▸ Problem details: Please take the entries below from the first line through the line containing "whose reference counts" and repeat them exactly, leaving out everything after.
=== Section Start ===
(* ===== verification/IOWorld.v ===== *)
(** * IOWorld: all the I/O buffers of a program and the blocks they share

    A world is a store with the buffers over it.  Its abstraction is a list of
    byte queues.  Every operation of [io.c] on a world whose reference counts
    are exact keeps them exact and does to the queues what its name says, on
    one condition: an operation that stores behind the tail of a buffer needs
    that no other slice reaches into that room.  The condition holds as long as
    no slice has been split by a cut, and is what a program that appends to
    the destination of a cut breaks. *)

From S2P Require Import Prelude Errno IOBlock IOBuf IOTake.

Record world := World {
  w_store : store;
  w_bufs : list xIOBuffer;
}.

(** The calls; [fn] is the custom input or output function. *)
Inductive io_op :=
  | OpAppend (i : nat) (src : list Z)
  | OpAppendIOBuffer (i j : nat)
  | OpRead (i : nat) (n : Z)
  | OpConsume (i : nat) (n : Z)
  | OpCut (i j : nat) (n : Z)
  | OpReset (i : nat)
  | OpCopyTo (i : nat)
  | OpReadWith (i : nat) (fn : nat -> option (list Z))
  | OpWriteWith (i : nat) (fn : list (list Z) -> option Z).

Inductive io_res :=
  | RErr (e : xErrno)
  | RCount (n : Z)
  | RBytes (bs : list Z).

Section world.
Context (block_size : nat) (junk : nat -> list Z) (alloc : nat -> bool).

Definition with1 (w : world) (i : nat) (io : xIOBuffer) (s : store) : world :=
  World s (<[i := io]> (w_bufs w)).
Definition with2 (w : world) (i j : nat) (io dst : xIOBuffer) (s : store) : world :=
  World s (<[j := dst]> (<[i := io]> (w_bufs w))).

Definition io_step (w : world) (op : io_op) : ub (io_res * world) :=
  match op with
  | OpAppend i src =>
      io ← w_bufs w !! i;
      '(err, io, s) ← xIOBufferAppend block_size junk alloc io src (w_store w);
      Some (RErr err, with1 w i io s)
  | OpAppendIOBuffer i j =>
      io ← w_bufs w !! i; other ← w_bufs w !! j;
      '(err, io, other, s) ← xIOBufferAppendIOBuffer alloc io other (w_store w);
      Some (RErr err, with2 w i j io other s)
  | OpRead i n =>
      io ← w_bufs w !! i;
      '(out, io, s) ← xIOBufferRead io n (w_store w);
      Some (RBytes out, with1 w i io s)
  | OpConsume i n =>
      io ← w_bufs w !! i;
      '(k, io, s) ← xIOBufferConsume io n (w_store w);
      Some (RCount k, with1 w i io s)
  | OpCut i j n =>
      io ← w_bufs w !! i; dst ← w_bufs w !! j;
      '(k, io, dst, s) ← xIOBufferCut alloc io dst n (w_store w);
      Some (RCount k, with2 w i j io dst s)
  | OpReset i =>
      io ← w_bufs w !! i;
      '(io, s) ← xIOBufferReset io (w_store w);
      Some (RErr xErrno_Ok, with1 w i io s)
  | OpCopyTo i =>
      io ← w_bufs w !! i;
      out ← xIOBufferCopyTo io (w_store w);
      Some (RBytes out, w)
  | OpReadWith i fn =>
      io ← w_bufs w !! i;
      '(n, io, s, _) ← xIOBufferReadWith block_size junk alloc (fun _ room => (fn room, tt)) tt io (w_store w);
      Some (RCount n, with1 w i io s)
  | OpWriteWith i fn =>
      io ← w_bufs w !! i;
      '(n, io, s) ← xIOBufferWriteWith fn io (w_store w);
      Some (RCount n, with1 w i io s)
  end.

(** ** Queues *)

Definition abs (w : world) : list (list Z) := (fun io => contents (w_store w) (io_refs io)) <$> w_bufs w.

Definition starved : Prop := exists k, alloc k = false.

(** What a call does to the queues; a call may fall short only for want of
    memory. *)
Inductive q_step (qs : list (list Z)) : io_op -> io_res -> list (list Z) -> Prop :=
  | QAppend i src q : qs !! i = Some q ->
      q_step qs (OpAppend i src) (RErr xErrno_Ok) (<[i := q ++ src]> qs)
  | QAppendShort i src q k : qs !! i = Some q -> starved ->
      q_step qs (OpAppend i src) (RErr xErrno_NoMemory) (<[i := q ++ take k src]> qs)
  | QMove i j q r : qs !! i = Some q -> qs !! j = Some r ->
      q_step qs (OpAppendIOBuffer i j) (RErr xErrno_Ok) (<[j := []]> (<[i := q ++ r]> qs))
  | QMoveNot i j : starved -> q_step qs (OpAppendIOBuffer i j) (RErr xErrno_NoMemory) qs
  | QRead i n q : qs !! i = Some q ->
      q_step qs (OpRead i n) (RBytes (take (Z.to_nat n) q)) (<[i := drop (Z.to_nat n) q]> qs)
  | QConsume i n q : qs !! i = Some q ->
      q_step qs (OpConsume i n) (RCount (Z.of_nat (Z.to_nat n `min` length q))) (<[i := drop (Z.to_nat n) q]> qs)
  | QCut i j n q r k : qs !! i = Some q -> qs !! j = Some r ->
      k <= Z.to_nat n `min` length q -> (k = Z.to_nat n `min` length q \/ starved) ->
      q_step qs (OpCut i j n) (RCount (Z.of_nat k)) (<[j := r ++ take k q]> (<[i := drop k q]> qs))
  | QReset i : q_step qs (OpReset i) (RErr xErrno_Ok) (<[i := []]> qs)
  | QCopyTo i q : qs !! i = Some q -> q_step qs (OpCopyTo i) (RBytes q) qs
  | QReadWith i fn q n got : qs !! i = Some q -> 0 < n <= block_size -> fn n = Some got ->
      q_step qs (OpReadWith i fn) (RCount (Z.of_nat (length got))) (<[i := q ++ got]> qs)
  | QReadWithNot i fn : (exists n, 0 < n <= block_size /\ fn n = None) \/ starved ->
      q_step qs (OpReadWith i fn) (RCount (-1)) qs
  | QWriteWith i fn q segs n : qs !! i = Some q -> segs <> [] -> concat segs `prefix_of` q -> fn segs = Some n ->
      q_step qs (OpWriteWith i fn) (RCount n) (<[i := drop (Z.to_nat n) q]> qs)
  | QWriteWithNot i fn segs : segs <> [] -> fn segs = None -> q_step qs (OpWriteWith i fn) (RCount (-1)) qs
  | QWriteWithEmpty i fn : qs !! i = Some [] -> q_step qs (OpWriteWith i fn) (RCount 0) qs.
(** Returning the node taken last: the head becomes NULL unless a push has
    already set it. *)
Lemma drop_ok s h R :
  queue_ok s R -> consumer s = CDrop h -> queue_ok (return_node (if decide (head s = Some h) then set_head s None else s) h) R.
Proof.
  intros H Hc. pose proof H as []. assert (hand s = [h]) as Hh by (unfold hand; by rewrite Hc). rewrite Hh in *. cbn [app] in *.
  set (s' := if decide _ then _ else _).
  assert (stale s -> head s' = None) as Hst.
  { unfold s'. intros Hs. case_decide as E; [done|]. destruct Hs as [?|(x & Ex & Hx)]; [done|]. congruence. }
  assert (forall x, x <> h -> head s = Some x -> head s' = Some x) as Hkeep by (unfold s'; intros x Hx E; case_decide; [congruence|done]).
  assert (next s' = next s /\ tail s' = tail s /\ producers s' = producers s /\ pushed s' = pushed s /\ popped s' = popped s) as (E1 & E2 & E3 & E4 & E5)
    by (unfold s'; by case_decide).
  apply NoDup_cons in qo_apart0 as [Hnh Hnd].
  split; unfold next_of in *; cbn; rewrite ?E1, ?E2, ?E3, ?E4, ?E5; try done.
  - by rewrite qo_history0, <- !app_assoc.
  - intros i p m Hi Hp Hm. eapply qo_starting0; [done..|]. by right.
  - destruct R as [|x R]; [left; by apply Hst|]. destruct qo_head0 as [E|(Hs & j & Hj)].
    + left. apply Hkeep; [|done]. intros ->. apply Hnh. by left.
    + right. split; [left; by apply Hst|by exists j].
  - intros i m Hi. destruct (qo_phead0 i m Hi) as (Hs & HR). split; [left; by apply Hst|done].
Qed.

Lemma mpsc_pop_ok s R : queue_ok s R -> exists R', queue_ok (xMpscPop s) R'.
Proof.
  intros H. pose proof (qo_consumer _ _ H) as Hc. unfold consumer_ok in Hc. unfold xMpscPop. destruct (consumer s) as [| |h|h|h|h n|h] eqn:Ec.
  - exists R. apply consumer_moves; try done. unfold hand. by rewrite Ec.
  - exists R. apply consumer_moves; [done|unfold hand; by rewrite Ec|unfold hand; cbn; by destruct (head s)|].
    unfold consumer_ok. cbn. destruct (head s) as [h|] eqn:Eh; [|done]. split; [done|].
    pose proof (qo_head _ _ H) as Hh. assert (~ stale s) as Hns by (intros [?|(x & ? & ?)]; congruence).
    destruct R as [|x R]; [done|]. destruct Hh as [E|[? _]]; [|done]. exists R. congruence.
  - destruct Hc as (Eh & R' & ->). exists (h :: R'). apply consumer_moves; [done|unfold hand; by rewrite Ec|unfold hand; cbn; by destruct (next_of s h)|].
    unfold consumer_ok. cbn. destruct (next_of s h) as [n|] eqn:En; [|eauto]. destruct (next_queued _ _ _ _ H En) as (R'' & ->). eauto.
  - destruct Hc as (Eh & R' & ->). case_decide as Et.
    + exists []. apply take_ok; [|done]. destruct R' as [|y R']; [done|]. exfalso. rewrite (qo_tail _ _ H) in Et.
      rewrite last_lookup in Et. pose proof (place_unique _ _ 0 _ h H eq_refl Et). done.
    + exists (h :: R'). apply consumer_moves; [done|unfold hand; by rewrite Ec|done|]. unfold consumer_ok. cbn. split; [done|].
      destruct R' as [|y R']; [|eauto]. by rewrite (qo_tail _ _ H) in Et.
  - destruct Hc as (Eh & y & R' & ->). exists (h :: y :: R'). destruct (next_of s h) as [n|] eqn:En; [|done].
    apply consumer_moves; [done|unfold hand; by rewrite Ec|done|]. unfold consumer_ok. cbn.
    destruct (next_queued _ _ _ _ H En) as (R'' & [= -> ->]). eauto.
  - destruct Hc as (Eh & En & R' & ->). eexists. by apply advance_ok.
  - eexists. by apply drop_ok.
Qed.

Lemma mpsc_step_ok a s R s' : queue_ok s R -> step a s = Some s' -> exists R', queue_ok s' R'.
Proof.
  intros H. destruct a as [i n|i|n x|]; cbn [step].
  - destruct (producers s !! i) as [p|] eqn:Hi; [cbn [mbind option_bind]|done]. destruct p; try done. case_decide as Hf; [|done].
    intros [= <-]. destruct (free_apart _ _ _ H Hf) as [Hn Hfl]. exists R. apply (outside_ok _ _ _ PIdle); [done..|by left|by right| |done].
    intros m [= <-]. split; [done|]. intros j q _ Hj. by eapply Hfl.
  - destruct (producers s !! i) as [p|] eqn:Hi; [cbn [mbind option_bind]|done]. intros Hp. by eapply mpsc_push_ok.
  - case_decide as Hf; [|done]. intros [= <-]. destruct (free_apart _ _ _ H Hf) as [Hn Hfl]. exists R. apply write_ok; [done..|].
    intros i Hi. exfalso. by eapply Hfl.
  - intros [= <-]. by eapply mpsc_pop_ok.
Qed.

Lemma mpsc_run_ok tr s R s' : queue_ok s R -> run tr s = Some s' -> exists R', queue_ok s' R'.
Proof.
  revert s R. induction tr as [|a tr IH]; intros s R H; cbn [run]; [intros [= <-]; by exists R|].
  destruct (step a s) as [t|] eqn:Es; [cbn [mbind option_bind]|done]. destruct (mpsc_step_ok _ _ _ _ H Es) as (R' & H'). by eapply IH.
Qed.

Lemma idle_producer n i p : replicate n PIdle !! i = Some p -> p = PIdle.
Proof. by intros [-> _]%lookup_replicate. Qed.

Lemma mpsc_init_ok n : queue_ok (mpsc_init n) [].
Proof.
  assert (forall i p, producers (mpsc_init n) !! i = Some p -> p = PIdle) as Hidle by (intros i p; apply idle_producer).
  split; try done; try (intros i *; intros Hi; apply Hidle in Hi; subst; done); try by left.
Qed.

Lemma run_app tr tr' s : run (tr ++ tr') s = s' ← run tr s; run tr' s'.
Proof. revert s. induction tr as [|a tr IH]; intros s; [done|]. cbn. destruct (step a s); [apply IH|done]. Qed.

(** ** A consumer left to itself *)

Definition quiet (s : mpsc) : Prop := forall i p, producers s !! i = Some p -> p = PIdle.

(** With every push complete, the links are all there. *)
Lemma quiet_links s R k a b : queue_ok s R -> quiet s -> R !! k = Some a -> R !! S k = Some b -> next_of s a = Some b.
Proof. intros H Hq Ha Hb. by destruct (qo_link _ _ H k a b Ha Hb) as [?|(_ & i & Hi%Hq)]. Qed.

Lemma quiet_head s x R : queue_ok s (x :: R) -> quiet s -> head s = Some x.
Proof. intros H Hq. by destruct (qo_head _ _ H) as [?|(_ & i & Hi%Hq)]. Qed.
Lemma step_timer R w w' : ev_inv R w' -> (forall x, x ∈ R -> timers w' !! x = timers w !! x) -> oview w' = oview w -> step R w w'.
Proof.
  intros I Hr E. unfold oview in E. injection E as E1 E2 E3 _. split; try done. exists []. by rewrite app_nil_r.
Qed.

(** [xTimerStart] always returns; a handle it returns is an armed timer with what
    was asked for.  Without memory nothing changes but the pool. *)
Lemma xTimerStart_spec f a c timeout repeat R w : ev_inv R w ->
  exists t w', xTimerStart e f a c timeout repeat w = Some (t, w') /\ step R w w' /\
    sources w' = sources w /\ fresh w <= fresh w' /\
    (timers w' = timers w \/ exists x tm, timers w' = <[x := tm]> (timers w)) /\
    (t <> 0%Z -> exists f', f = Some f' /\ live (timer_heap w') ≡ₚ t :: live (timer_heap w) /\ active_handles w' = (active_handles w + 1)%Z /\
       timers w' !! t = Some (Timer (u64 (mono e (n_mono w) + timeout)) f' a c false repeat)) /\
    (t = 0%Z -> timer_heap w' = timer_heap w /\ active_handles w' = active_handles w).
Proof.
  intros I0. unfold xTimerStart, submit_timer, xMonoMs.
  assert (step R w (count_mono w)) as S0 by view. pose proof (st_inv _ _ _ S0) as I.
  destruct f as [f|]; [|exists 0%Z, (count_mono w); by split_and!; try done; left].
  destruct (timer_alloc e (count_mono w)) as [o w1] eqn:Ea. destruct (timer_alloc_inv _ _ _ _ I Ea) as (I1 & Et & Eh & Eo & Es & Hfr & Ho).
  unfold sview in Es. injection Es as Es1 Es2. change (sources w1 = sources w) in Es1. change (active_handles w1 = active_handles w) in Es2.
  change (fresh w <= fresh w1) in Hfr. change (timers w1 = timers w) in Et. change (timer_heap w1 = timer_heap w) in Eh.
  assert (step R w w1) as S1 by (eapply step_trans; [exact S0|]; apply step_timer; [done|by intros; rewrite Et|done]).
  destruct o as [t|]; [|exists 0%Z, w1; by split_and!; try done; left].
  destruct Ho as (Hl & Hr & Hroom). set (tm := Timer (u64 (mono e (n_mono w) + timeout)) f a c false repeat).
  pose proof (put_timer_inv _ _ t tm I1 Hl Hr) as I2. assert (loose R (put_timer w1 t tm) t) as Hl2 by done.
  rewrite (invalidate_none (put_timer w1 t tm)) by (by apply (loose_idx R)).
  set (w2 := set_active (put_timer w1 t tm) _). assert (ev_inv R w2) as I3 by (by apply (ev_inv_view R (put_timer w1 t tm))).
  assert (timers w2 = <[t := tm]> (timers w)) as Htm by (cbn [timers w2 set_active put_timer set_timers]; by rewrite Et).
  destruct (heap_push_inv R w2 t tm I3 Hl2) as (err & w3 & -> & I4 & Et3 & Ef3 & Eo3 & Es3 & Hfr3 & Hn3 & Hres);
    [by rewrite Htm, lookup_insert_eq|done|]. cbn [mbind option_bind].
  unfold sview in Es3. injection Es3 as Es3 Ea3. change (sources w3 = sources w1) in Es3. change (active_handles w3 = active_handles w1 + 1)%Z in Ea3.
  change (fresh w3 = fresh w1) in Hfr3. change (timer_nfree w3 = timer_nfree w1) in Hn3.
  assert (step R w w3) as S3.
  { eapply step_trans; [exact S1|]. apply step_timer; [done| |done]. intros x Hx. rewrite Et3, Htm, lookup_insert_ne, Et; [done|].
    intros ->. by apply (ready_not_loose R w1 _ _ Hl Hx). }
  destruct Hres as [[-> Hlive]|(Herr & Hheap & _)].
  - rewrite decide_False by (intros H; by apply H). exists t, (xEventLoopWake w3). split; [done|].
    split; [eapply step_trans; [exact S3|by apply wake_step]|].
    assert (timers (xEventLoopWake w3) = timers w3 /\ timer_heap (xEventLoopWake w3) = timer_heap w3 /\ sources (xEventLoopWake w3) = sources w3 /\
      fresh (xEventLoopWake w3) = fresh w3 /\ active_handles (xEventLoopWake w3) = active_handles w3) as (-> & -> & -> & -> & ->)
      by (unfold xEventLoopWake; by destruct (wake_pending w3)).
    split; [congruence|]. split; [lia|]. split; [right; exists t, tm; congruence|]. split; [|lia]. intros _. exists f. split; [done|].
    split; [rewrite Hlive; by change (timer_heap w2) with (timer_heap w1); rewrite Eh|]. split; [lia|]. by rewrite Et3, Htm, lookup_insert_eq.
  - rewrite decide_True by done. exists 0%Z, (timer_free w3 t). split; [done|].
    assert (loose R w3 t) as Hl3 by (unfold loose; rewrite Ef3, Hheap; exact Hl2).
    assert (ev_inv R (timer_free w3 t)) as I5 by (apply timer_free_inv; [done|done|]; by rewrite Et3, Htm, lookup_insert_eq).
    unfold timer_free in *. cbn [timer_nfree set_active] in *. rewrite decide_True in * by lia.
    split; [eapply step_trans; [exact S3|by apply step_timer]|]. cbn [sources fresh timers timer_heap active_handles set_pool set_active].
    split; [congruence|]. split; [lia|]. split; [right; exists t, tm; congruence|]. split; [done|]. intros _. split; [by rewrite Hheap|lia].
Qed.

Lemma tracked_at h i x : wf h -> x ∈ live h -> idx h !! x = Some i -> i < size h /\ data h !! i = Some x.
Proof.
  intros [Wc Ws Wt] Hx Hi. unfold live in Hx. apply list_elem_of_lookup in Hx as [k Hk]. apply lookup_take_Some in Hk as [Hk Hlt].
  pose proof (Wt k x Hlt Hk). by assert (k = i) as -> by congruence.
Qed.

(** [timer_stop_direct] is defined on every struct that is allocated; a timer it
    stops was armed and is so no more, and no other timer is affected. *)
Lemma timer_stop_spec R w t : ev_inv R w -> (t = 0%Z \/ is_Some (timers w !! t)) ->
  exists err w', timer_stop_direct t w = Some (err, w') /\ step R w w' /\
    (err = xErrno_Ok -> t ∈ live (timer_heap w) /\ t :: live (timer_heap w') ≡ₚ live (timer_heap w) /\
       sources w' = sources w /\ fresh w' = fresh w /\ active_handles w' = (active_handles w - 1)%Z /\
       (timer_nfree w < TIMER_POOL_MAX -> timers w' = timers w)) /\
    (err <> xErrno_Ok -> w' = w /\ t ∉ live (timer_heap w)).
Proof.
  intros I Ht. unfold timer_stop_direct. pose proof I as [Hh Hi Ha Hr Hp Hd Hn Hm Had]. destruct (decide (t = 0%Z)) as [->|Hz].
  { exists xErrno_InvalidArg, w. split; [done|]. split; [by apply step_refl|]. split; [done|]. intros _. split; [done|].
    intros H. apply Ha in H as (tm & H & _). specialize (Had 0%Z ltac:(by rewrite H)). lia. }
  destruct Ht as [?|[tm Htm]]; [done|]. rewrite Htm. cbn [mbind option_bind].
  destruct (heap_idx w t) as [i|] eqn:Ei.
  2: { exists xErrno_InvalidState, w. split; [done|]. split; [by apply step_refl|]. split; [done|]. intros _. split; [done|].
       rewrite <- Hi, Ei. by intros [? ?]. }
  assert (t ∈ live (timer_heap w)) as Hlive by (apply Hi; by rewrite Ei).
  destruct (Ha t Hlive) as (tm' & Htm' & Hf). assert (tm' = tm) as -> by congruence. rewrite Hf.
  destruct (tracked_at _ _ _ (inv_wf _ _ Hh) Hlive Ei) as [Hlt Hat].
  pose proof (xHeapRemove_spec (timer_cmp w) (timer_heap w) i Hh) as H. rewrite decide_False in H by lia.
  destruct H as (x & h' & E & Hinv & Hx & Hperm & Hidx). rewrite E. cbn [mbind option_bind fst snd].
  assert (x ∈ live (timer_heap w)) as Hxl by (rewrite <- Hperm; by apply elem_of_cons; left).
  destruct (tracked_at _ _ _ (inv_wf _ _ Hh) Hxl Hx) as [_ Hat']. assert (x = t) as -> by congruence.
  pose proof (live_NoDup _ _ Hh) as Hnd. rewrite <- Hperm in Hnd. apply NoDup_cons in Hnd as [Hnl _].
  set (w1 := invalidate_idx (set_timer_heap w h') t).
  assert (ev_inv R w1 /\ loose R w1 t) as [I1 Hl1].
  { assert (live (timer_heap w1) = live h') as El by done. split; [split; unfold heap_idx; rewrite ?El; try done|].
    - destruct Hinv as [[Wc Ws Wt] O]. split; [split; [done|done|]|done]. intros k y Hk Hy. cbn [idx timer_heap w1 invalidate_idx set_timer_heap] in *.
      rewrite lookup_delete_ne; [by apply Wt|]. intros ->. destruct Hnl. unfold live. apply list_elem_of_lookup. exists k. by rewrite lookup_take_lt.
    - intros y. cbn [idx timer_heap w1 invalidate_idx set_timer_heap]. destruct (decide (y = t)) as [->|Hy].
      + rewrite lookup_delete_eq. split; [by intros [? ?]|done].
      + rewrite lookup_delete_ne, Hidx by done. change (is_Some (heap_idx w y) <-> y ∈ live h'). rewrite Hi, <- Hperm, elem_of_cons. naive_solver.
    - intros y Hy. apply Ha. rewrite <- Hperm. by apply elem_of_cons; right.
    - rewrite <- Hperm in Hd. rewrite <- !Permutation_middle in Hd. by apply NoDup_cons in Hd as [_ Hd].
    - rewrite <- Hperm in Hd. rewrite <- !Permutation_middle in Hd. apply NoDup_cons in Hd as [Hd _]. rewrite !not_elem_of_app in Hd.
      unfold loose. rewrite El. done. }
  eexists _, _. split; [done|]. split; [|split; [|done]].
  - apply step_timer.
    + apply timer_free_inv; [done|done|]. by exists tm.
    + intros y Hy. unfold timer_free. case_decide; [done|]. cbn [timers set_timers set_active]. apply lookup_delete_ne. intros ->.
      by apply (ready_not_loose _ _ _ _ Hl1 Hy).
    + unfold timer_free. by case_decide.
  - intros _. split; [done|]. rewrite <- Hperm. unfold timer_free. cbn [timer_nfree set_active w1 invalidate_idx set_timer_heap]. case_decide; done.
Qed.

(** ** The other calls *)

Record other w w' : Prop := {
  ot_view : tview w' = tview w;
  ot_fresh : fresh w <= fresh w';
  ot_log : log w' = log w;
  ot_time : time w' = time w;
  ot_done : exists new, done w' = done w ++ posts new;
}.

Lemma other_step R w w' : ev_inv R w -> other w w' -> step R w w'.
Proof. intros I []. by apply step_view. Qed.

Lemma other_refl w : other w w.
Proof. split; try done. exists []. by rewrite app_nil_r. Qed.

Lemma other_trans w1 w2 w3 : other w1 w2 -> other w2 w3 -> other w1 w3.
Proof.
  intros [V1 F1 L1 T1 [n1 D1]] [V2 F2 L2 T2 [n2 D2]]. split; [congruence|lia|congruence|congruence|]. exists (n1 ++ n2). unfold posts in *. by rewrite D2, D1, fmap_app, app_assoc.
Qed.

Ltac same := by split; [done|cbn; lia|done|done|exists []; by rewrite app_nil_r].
=== Section End ===
▸ Task response:
(* ===== verification/IOWorld.v ===== *)
(** * IOWorld: all the I/O buffers of a program and the blocks they share

    A world is a store with the buffers over it.  Its abstraction is a list of
    byte queues.  Every operation of [io.c] on a world whose reference counts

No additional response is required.